What things are difficult if you are American in Budapest?

I will be in Hungary in a month and be staying for a while. 

1.  are there doctors or clinics I can visit easily?
2.  how much are doctor visits there?
3.  can I get dry eye eye drops over the counter? 
4.  if my US doctor writes my prescriptions, will I be able to fill them there, or will I need Hungarian doctor to write generic equivalents. 
5.  what OTC medications and drug store products do you wish you had brought with you.

I usually tend to wing it, but Hungary sounds much more complicated for those of us not from the EU.  To explain why I ask all this, in India I just went to the hospital pharmacy and filled many scripts easily. 

I do have travel insurance as well as my Blue Cross Blue Shield, but I suspect I will have to pay first and deal with reimbursement later. :huh:

The US State Dept. and the Embassy in Budapest web sites have info that answers some of your questions:

http://travel.state.gov/travel/cis_pa_t … ml#medical


As for what OTC medication I would bring? Aspirin. It is only available in pharmacies, and it is very expensive for such a basic medication.

Firstmed is a great place and the services are "American-like". They are pricier than Hungarian hospitals obviously, but the service is fantastic. Firstmed has prices online or you can call and ask.

I don't know anything about eyes :)

Only Hungarian doctors can write rx for Hungary. Just like in America how doctors can only write rx for the state where their licenses are registered in, it's the same here.

I've run out of loads of medicine here and seem to be just fine asking for the equivalent at the pharmacies. I usually tell them what I'm using or bring the active ingredient name and they can help. I think cold medicine from America is somewhat better though (like Sudafed gel capsules, things like that).
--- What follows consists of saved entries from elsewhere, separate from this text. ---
(** Modelled from the spec: [worksheet.append_rows(rows)], the Ledger's
    "append rows": the rows are added after the existing ones, in order. *)
Definition append_rows (rows : list Row) (worksheet : Worksheet) : Worksheet :=
  worksheet ++ rows.

(** [set(worksheet.col_values(n))] *)
Definition col_set (n : nat) (worksheet : Worksheet) : gset pyval :=
  list_to_set (PStr <$> col_values n worksheet).

(** ** [main] *)

Definition SIMILARITY_THRESHOLD : Z := 50.

(** The variables the loop of [main] updates. *)
Record LoopState : Type := {
  existing_links : gset pyval;
  existing_titles : gset pyval;
  rows_to_add : list Row
}.

(** What a call of [main] leaves behind: the lines printed, whether it
    returned or raised, and the sheet. *)
Record Run : Type := {
  run_printed : list string;
  run_outcome : exc unit;
  run_sheet : Worksheet
}.

Section Main.

(** [thefuzz]'s sequence matcher, and [urlparse(link).netloc], which
    raises [ValueError] on some links (an unbalanced bracket in the
    authority, for one). *)
Variable matcher_ratio : string → string → Z.
Variable netloc : string → exc string.
Lemma scale_pow2 k :
  0 <= k <= 24 ->
  F32.div F32.one (S754_finite false 8388608 (k - 23)) = S754_finite false 8388608 (-23 - k).
Proof.
  intros Hk.
  destruct (F32_div_one 8388608 (k - 23) eq_refl ltac:(lia))
    as (ms & es & q1 & -> & Hds & Hes & Hq).
  pose proof (Zdigits2_bounds ms) as Hms. rewrite Hds in Hms.
  change (2 ^ (24 - 1)) with 8388608 in Hms. change (2 ^ 24) with 16777216 in Hms.
  change (2 ^ 48) with 281474976710656 in Hq.
  destruct Hes as [[-> <-] | [-> <-]]; [lia|].
  f_equal; lia.
Qed.

Lemma mul_pow2_scale ma ea k :
  Zdigits2 (Zpos ma) = 24 -> -23 <= ea <= 1 -> 0 <= k <= 24 ->
  F32.mul (S754_finite false ma ea) (S754_finite false 8388608 (-23 - k)) =
  S754_finite false ma (ea - k).
Proof.
  intros Hd He Hk. unfold F32.mul, SFmul. simpl xorb.
  replace (Zpos (ma * 8388608)) with (Zpos ma * 2 ^ 23)
    by (change (2 ^ 23) with 8388608; lia).
  rewrite binary_round_aux_shift;
    [| lia | rewrite Hd, fexp32 by lia; lia | unfold F32.emax, F32.prec; lia].
  f_equal. lia.
Qed.
(** X3.  Ties go to the candidate that comes first in the input (the most
    recent upload).  An [upcoming] result names a grace candidate that every
    earlier grace candidate is due strictly before, or else a future
    candidate that every earlier future candidate starts strictly after; a
    [replay] result names an ended candidate whose end time ranks strictly
    above that of every earlier ended candidate. *)
Theorem ties_go_to_the_earlier_candidate (videos : list Yt.Video) :
  (Yt.state (Grace.pickStateFromVideos Date_parse GRACE_MS now videos) = Yt.upcoming ->
   exists l1 v l2 t,
     videos = l1 ++ v :: l2 /\
     Grace.pickStateFromVideos Date_parse GRACE_MS now videos =
       Yt.mkResult Yt.upcoming (Some (Yt.id v)) (Some t) /\
     ((graceCandidate v t /\
       forall u tu, In u l1 -> graceCandidate u tu -> tu < t) \/
      (futureCandidate v t /\
       forall u tu, In u l1 -> futureCandidate u tu -> t < tu))) /\
  (Yt.state (Grace.pickStateFromVideos Date_parse GRACE_MS now videos) = Yt.replay ->
   exists l1 v l2,
     videos = l1 ++ v :: l2 /\
     Grace.pickStateFromVideos Date_parse GRACE_MS now videos =
       Yt.mkResult Yt.replay (Some (Yt.id v)) None /\
     Claims.present (Yt.actualEnd v) /\
     forall u, In u l1 -> Claims.present (Yt.actualEnd u) ->
               endRank u < endRank v).
Proof.
  unfold Grace.pickStateFromVideos.
  destruct (Js.find Grace.isLiveNow videos); [split; discriminate|].
  destruct (Grace.upcomingGrace Date_parse GRACE_MS now videos) as [x|] eqn:G;
    simpl.
  { split; [intros _|discriminate].
    destruct (chosen_in _ _ _ _ _ G) as (v0 & t & _ & _ & Ht & Hp).
    destruct (chosen_split _ _ _ _ _ (latestFirst_key) G)
      as (k1 & v & k2 & Hs & -> & Hlt).
    exists k1, v, k2, t. split; [exact Hs|]. split; [rewrite Ht; reflexivity|].
    left. split.
    - apply (isGrace_iff _ _ _ Date_parse_empty). auto.
    - intros u tu Hu Hc.
      apply (isGrace_iff _ _ _ Date_parse_empty) in Hc. destruct Hc as (Htu & Hpu).
      specialize (Hlt u tu Hu Htu Hpu). cbv beta in Hlt.
      rewrite Ht, Htu in Hlt. simpl in Hlt. lia. }
  destruct (Grace.upcomingFuture Date_parse now videos) as [x|] eqn:F; simpl.
  { split; [intros _|discriminate].
    destruct (chosen_in _ _ _ _ _ F) as (v0 & t & _ & _ & Ht & Hp).
    destruct (chosen_split _ _ _ _ _ (soonestFirst_key) F)
      as (k1 & v & k2 & Hs & -> & Hlt).
    exists k1, v, k2, t. split; [exact Hs|]. split; [rewrite Ht; reflexivity|].
    right. split.
    - apply (isFuture_iff _ _ Date_parse_empty). auto.
    - intros u tu Hu Hc.
      apply (isFuture_iff _ _ Date_parse_empty) in Hc. destruct Hc as (Htu & Hpu).
      specialize (Hlt u tu Hu Htu Hpu). cbv beta in Hlt.
      rewrite Ht, Htu in Hlt. simpl in Hlt. lia. }
  destruct (Grace.completed Date_parse videos) as [c|] eqn:C; simpl;
    [|split; discriminate].
  split; [discriminate|intros _].
  destruct (completed_split _ _ C) as (k1 & k2 & Hs & Hlt).
  destruct (completed_some _ _ _ C) as (_ & Hp & _).
  exists k1, c, k2. auto.
Qed.
(** [_create_wav_header] raises [struct.error] exactly when a field does
    not fit its format: the header exists if and only if [data_size] is
    between 0 and 2^32 - 37, the rate fits 32 bits, the channels and the
    sample width fit 16 bits, and so do the byte rate (32 bits) and the
    block alignment (16 bits) computed from them.  With the default
    configuration the file of a batch can be written if and only if the
    batch is at most 4294967259 bytes long. *)
Theorem wav_header_defined_iff (d c r b : Z) (audio_data : bytes) :
  (is_Some (create_wav_header d c r b) ↔
     0 ≤ d ≤ 4294967259 ∧ 0 ≤ c ≤ 65535 ∧ 0 ≤ r ≤ 4294967295 ∧ 0 ≤ b ≤ 65535
     ∧ r * c * b / 8 ≤ 4294967295 ∧ c * b / 8 ≤ 65535)
  ∧ (is_Some (wav_file AudioConfig_default audio_data) ↔
     Z.of_nat (length audio_data) ≤ 4294967259).
Proof.
  assert (Hiff : ∀ d c r b, is_Some (create_wav_header d c r b) ↔
     0 ≤ d ≤ 4294967259 ∧ 0 ≤ c ≤ 65535 ∧ 0 ≤ r ≤ 4294967295 ∧ 0 ≤ b ≤ 65535
     ∧ r * c * b / 8 ≤ 4294967295 ∧ c * b / 8 ≤ 65535).
  { clear. intros d c r b. split.
    - intros [h Hh]. apply create_wav_header_Some in Hh as [Hr _].
      change (2 ^ (8 * Z.of_nat 4)) with 4294967296 in Hr.
      change (2 ^ (8 * Z.of_nat 2)) with 65536 in Hr. lia.
    - intros (Hd & Hc & Hr & Hb & Hbr & Hba). eexists.
      apply create_wav_header_Some. split; [|reflexivity].
      change (2 ^ (8 * Z.of_nat 4)) with 4294967296.
      change (2 ^ (8 * Z.of_nat 2)) with 65536.
      assert (0 ≤ r * c * b / 8) by (apply Z.div_pos; nia).
      assert (0 ≤ c * b / 8) by (apply Z.div_pos; nia).
      lia. }
  split; [apply Hiff|].
  unfold wav_file. simpl.
  split.
  - intros [f Hf].
    destruct (create_wav_header _ 1 16000 16) as [h|] eqn:E; [|done].
    assert (is_Some (create_wav_header (Z.of_nat (length audio_data)) 1 16000 16))
      as Hs by (by eexists).
    apply Hiff in Hs. lia.
  - intros Hlen.
    destruct (proj2 (Hiff (Z.of_nat (length audio_data)) 1 16000 16)) as [h ->].
    + change (16000 * 1 * 16 / 8) with 32000. change (1 * 16 / 8) with 2. lia.
    + by eexists.
Qed.

(** The fields of a header that the file of a batch relies on. *)
Lemma create_wav_header_fields (d c r b : Z) (h : bytes) :
  create_wav_header d c r b = Some h →
  length h = 44%nat
  ∧ field h 0 4 = String.list_byte_of_string "RIFF"
  ∧ le_value (field h 4 4) = 36 + d
  ∧ le_value (field h 22 2) = c
  ∧ le_value (field h 24 4) = r
  ∧ le_value (field h 34 2) = b
  ∧ le_value (field h 40 4) = d.
Proof.
  intros H. apply create_wav_header_Some in H
    as [(H1 & H2 & H3 & H4 & H5 & H6 & H7) ->].
  split_and!; try reflexivity.
  - change (le_value (le_bytes 4 (36 + d)) = 36 + d). by apply le_value_le_bytes.
  - change (le_value (le_bytes 2 c) = c). by apply le_value_le_bytes.
  - change (le_value (le_bytes 4 r) = r). by apply le_value_le_bytes.
  - change (le_value (le_bytes 2 b) = b). by apply le_value_le_bytes.
  - change (le_value (le_bytes 4 d) = d). by apply le_value_le_bytes.
Qed.

(** The header is 44 bytes long and can be read back: the four tags stand
    at offsets 0, 8, 12 and 36, and the little-endian fields hold the chunk
    size [36 + data_size], the format size 16, the PCM format 1, the
    channels, the sample rate, the byte rate, the block alignment, the
    sample width and [data_size]. *)
Theorem wav_header_round_trip (d c r b : Z) (h : bytes) :
  create_wav_header d c r b = Some h →
  length h = 44%nat
  ∧ field h 0 4 = String.list_byte_of_string "RIFF"
  ∧ le_value (field h 4 4) = 36 + d
  ∧ field h 8 4 = String.list_byte_of_string "WAVE"
  ∧ field h 12 4 = String.list_byte_of_string "fmt "
  ∧ le_value (field h 16 4) = 16
  ∧ le_value (field h 20 2) = 1
  ∧ le_value (field h 22 2) = c
  ∧ le_value (field h 24 4) = r
  ∧ le_value (field h 28 4) = r * c * b / 8
  ∧ le_value (field h 32 2) = c * b / 8
  ∧ le_value (field h 34 2) = b
  ∧ field h 36 4 = String.list_byte_of_string "data"
  ∧ le_value (field h 40 4) = d.
Proof.
  intros H. apply create_wav_header_Some in H
    as [(H1 & H2 & H3 & H4 & H5 & H6 & H7) ->].
  split_and!; try reflexivity.
  - change (le_value (le_bytes 4 (36 + d)) = 36 + d). by apply le_value_le_bytes.
  - change (le_value (le_bytes 2 c) = c). by apply le_value_le_bytes.
  - change (le_value (le_bytes 4 r) = r). by apply le_value_le_bytes.
  - change (le_value (le_bytes 4 (r * c * b / 8)) = r * c * b / 8).
    by apply le_value_le_bytes.
  - change (le_value (le_bytes 2 (c * b / 8)) = c * b / 8).
    by apply le_value_le_bytes.
  - change (le_value (le_bytes 2 b) = b). by apply le_value_le_bytes.
  - change (le_value (le_bytes 4 d) = d). by apply le_value_le_bytes.
Qed.

Lemma wav_header_round_trip_witness :
  ∃ h, create_wav_header 8192 1 16000 16 = Some h
    ∧ le_value (field h 40 4) = 8192
    ∧ le_value (field h 28 4) = 32000.
Proof.
  destruct (create_wav_header 8192 1 16000 16) as [h|] eqn:E;
    [|vm_compute in E; discriminate E].
  exists h. split; [reflexivity|].
  pose proof (wav_header_round_trip 8192 1 16000 16 h E) as H.
  split; [exact (proj2 (proj2 (proj2 (proj2 (proj2 (proj2 (proj2 (proj2
                  (proj2 (proj2 (proj2 (proj2 (proj2 H)))))))))))))|].
  exact (proj1 (proj2 (proj2 (proj2 (proj2 (proj2 (proj2 (proj2 (proj2
           (proj2 H)))))))))).
Defined.
(** * Risk scoring and adaptive escalation: a model of [workers/risk_worker.py]

    The development embeds the [RiskWorker] class of
    [apps/workers/workers/risk_worker.py] together with the three helpers of
    [apps/workers/shared] it calls ([get_redis_client],
    [get_clickhouse_client], [publish_message]).

    Conventions of the embedding:
    - Python numbers ([int] and [float]) are exact rationals ([Q]); equality
      of scores is [Qeq], written [==]. The scorer is given a second time on
      binary64 floats ([Binary64]) to evaluate the worked examples as Python
      does. The trend step, whose rule is a comparison of a difference of
      two doubles with 5 and -5, computes on binary64 floats: it takes the
      cohort average as the nearest double;
    - a [dict] that the code iterates over is the list of its items in
      insertion order; a [dict] that is only looked up is a [gmap];
    - [async] methods are computations in a state-and-exception monad over
      the [world]: the Redis key space, the NATS outbox, the ClickHouse
      query answers, the clock and the log. *)

From Stdlib Require Import QArith ZArith Lia Lqa PrimFloat SpecFloat FloatOps DecimalString.
From stdpp Require Import gmap strings list.

Local Open Scope Q_scope.

(** ** Python builtins on numbers *)

Module Py.

Definition ltb (a b : Q) : bool := negb (Qle_bool b a).

Definition geb (a b : Q) : bool := Qle_bool b a.

Definition gtb (a b : Q) : bool := ltb b a.

(** [max(a, b)] keeps its first argument unless the second is greater. *)
Definition max (a b : Q) : Q := if gtb b a then b else a.

(** [min(a, b)] keeps its first argument unless the second is smaller. *)
Definition min (a b : Q) : Q := if ltb b a then b else a.

(** [d.get(k, default)] on the items of a dict. *)
Fixpoint get {V : Type} (d : list (string * V)) (k : string) (default : V) : V :=
  match d with
  | [] => default
  | (k', v) :: d' => if String.eqb k' k then v else get d' k default
  end.

(** [statistics.mean] of a non-empty list. *)
Definition sum (l : list Q) : Q := fold_left Qplus l 0.

Definition mean (l : list Q) : Q := sum l / inject_Z (Z.of_nat (length l)).

End Py.

(** ** The scorer: [RiskWorker.__init__] tables, weighted score, level *)

Definition risk_weights : list (string * Q) :=
  [ ("click_rate"%string, 35 # 100);
    ("report_rate"%string, - (25 # 100));
    ("training_completion"%string, - (20 # 100));
    ("recent_incidents"%string, 15 # 100);
    ("time_to_report"%string, 10 # 100);
    ("repeat_offender"%string, 5 # 100) ].

Definition risk_thresholds : list (string * Q) :=
  [ ("low"%string, 25); ("medium"%string, 50);
    ("high"%string, 75); ("critical"%string, 90) ].

Definition threshold (name : string) : Q := Py.get risk_thresholds name 0.

(** One iteration of the loop over [factors.items()]. *)
Definition add_factor (total_score : Q) (item : string * Q) : Q :=
  let '(factor, value) := item in
  let weight := Py.get risk_weights factor 0 in
  let normalized_value := Py.min (Py.max value 0) 100 in
  total_score + normalized_value * weight.

Definition _calculate_weighted_risk_score (factors : list (string * Q)) : Q :=
  let total_score := fold_left add_factor factors 0 in
  Py.min (Py.max total_score 0) 100.

Definition _determine_risk_level (score : Q) : string :=
  if Py.geb score (threshold "critical") then "critical"
  else if Py.geb score (threshold "high") then "high"
  else if Py.geb score (threshold "medium") then "medium"
  else "low".

(** The factor map of the worked example. *)
Definition example_factors : list (string * Q) :=
  [ ("click_rate"%string, 100); ("report_rate"%string, 0);
    ("training_completion"%string, 0); ("recent_incidents"%string, 0);
    ("time_to_report"%string, 0); ("repeat_offender"%string, 0) ].

(** ** The scorer on binary64 floats

    The same two methods on IEEE 754 doubles, as Python evaluates them; used
    to check that the worked examples are not artefacts of exact arithmetic.
    A decimal literal denotes the nearest double, as in Python. *)

Module Binary64.

Definition max (a b : float) : float := if PrimFloat.ltb a b then b else a.

Definition min (a b : float) : float := if PrimFloat.ltb b a then b else a.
"Over the Counter" here means, literally, over the counter - you must get everything medical-related (except band-aids and feminine napkins) at a pharmacy, and you either have to know exactly what you want (generic name) or explain your symptoms and let them give you something (which for me, never ever works).  I rarely get a pharmacist that speaks English, so sometimes I suffer for days, searching the internet for European equivalents of American drugs.  I found this site to be helpful:
  I bring EVERYTHING with me in the States.  Just get your prescriptions filled at home and bring them.  FirstMed is supposedly great, but about the price of paying a doctor in America without insurance.  If you have money, and are only here for a month, I say go for it.  I've heard great things.  As a student, I can't afford it, so I've never been.  I have crappy University insurance and go to crappy clinics with rude doctors who give me antibiotics for everything and never check my vitals.
If you can't tell, I'm a little bit disenchanted with the Hungarian health system.

The pharmacists at Oktogon speak English and are so helpful. I have never had a problem there. :)

You can visit a private doctor and pay cash, prices do vary depending on the service and specialty.
A good guess is somewhere around $25. to $50. for a visit.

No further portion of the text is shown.